She reached out nervously, took the clipboard, and grabbed a pen with the company logo from a coffee-cup holder on her desk. I could see her lips move as she read the contract to herself. She reached the end, sighed, and started scribbling.

When she was done, I took the clipboard out of her shaking hands, and tore off her copy.

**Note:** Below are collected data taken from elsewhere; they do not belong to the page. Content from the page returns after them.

(** The matrix [correct] of [accuracy], row by row. *)
Lemma correct_rows (maxk : nat) (pred : list (list nat)) (target : list Z) :
  Forall (fun r => List.length r = maxk) pred ->
  zip_with (zip_with (fun (p : nat) (t : Z) => Z.of_nat p =? t))
           (transpose maxk pred) (replicate maxk target)
  = map (fun c =>
           zip_with (fun (r : list nat) (t : Z) => Z.of_nat (nth c r 0%nat) =? t)
                    pred target)
        (seq 0 maxk).
Proof.
  intros Hlen. unfold transpose.
  pose proof (zip_with_map_replicate
                (zip_with (fun (p : nat) (t : Z) => Z.of_nat p =? t))
                (fun c => omap (fun r : list nat => r !! c) pred)
                (seq 0 maxk) target) as Hzip.
  rewrite length_seq in Hzip. rewrite Hzip. clear Hzip.
  apply map_ext_in. intros c Hc%in_seq.
  rewrite (omap_lookup_nth 0%nat).
  - rewrite zip_with_fmap_l. reflexivity.
  - eapply Forall_impl; [exact Hlen |]. simpl. intros r ->. lia.
Qed.

Lemma hits_by_sample (maxk k : nat) (rows : list (list Q)) :
  (k <= maxk)%nat ->
  Forall (fun r => (maxk <= List.length r)%nat) rows ->
  forall target : list Z,
    sum_list_with
      (fun x : list nat * Z =>
         count_true (map (fun c => Z.of_nat (nth c x.1 0%nat) =? x.2) (seq 0 k)))
      (zip (map (topk_row maxk) rows) target)
    = count_true (zip_with (in_top_k k) rows target).
Proof.
  intros Hk. induction 1 as [| row rows Hrow _ IH]; intros target.
  - reflexivity.
  - destruct target as [| t target]; [reflexivity |]. simpl.
    rewrite IH, sample_hits by assumption. reflexivity.
Qed.

(** The number of [True] in the first [k] rows of [correct] is the number
    of samples whose label is among the [k] highest-scoring classes. *)
Lemma correct_count (output : scores) (target : list Z) (maxk k : nat) :
  wf_scores output = true ->
  (k <= maxk)%nat -> (maxk <= ncols output)%nat ->
  count_true
    (concat
       (take k
          (zip_with (zip_with (fun (p : nat) (t : Z) => Z.of_nat p =? t))
             (transpose maxk (map (topk_row maxk) (rows output)))
             (replicate maxk target))))
  = hits k output target.
Proof.
  intros Hwf Hk Hmax.
  assert (Hrows : Forall (fun r => List.length r = ncols output) (rows output)).
  { unfold wf_scores in Hwf. rewrite forallb_forall in Hwf.
    apply Forall_forall. intros r Hr. apply Nat.eqb_eq, Hwf.
    apply list_elem_of_In. exact Hr. }
  rewrite correct_rows.
  2:{ apply Forall_fmap. eapply Forall_impl; [exact Hrows |]. simpl.
      intros r Hr. unfold topk_row. rewrite length_take.
      rewrite ranking_length. lia. }
  rewrite <- fmap_take, take_seq, Nat.min_l by exact Hk.
  rewrite count_true_concat_map, count_swap.
  apply hits_by_sample; [exact Hk |].
  eapply Forall_impl; [exact Hrows |]. simpl. intros r ->. exact Hmax.
Qed.

(** What [accuracy] returns on a well-formed batch. *)
Lemma accuracy_returns (output : scores) (target : list Z) (topk : list Z) :
  wf_scores output = true ->
  List.length target = List.length (rows output) ->
  target ≠ [] ->
  topk ≠ [] ->
  Forall (fun k => 0 <= k <= Z.of_nat (ncols output)) topk ->
  accuracy output target topk
  = inr (map (fun k =>
           (inject_Z (Z.of_nat (hits (Z.to_nat k) output target))
            * (100 / inject_Z (Z.of_nat (List.length target))))%Q) topk).
Proof.
  intros Hwf Hlen Hne Htopk Hks. unfold accuracy.
  destruct (py_max_spec topk Htopk) as (maxk & -> & Hle & Hin). simpl.
  rewrite Forall_forall in Hks. pose proof (Hks _ Hin) as Hmaxk.
  unfold tensor_topk.
  destruct (Z.ltb_spec maxk 0); [lia |].
  destruct (Z.ltb_spec (Z.of_nat (ncols output)) maxk); [lia |]. simpl.
  unfold expand_target. rewrite Hlen, Nat.eqb_refl. simpl.
  apply res_mapM_inr. intros k Hk.
  destruct (Z.eqb_spec (Z.of_nat (List.length (rows output))) 0) as [Hz | _].
  { destruct target; [congruence | simpl in Hlen; lia]. }
  rewrite Forall_forall in Hle.
  pose proof (Hle _ Hk) as Hkm. pose proof (Hks _ Hk) as Hk0.
  unfold py_slice_to. destruct (Z.leb_spec 0 k); [| lia].
  rewrite correct_count by (try assumption; lia).
  reflexivity.
Qed.

End AccuracyFacts.

Section AccuracyClaims.

Lemma count_true_none (l : list bool) :
  Forall (fun b => b = false) l -> count_true l = 0%nat.
Proof. induction 1 as [| b l -> _ IH]; simpl; [reflexivity | exact IH]. Qed.

Lemma hits_none (k : nat) (output : scores) (target : list Z) :
  Forall2 (fun row t => in_top_k k row t = false) (rows output) target ->
  hits k output target = 0%nat.
Proof.
  unfold hits. intros Hall. apply count_true_none.
  induction Hall; simpl; constructor; assumption.
Qed.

“Thank you, and have a nice day,” I said, handing her the sheet of paper. I stepped away from her desk to file the paperwork in my messenger bag, and as I left I heard her calling her husband to tell him she had to work late. I kind of felt bad for her; most mortals don’t think twice about such verbal clichés, but what can you do? I didn’t make the rules.

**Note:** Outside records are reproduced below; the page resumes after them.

(** * SINGULARITY-DELTA: the reality graph, the axiom registry, the failure
    inevitability index, the counterfactual simulator and the existence judge.

    A shallow embedding of [core/reality_graph/graph_builder.py],
    [core/axioms/axiom_base.py], [core/inevitability_index/fii_model.py],
    [core/counterfactuals/scenario_generator.py] and
    [core/verdict/existence_judge.py].

    Conventions of the embedding.
    - Python numbers ([int], [float]) are exact rationals [Q]; statements
      about numeric results use [==] ([Qeq]).  A number in a field that the
      source annotates [float] stands for a finite float, a number in a
      metadata map for an [int] or a finite [float]: the infinities and NaN
      have no counterpart, and neither has the [OverflowError] Python raises
      when an [int] beyond the range of a float meets a float.  Theorems
      that assert a normal return are stated for metadata numbers within
      that range ([within_float_range]).  The one place where binary64
      rounding is examined has its own definition over primitive floats.
    - The recursion limit of the interpreter is a parameter
      ([Interpreter]): the two recursive searches raise [RecursionError]
      when they would nest deeper than the room they have.
    - A [dict] is an association list in insertion order (Python dicts keep
      insertion order; assignment to an existing key keeps its position).
    - A [set] of strings is a duplicate-free list; the order of the list stands
      for the iteration order of the set, which Python leaves unspecified.
    - A Python exception is a [Raise]; functions that only read the graph
      return a [result], functions that mutate it also return the graph as the
      exception leaves it. *)

From Stdlib Require Import List String Ascii Bool Arith Lia QArith Qabs Lqa.
From Stdlib Require Import DecimalString PrimFloat Permutation.
From Stdlib Require Import SpecFloat FloatOps FloatAxioms.
Import ListNotations.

I strolled out of the office, patted the cute secretary on the ass as she walked past me down the hall, and waited for the elevator.

*

The rest of the day didn’t get any easier. After Mrs. Dupree, there was the old Jewish guy who was going to have to sign over half his business to his wastrel son-in-law because he got angry and told him it “would be a cold day in Hell” before he let him ruin the company.
I grabbed another cup of coffee on my way to a meeting with a weepy co-ed who’d chosen a bad day to tell her true love exactly how long she’d stay with him. That one was rough. I didn’t lose much sleep over the connivers and cheaters and such, but screwing over decent people on a technicality never got easy.

The worst part was that they’d blame us for their fate, when it was the Big Guy Upstairs himself who let that clause slip by during the negotiations. If he’d been more on top of things and less focused on winning the ‘bells ring/angels wings’ crap, the mortals would have been a whole lot better off. You’d have thought that Captain Universe would have known better than to get into a legal tussle with the Prince of Lies.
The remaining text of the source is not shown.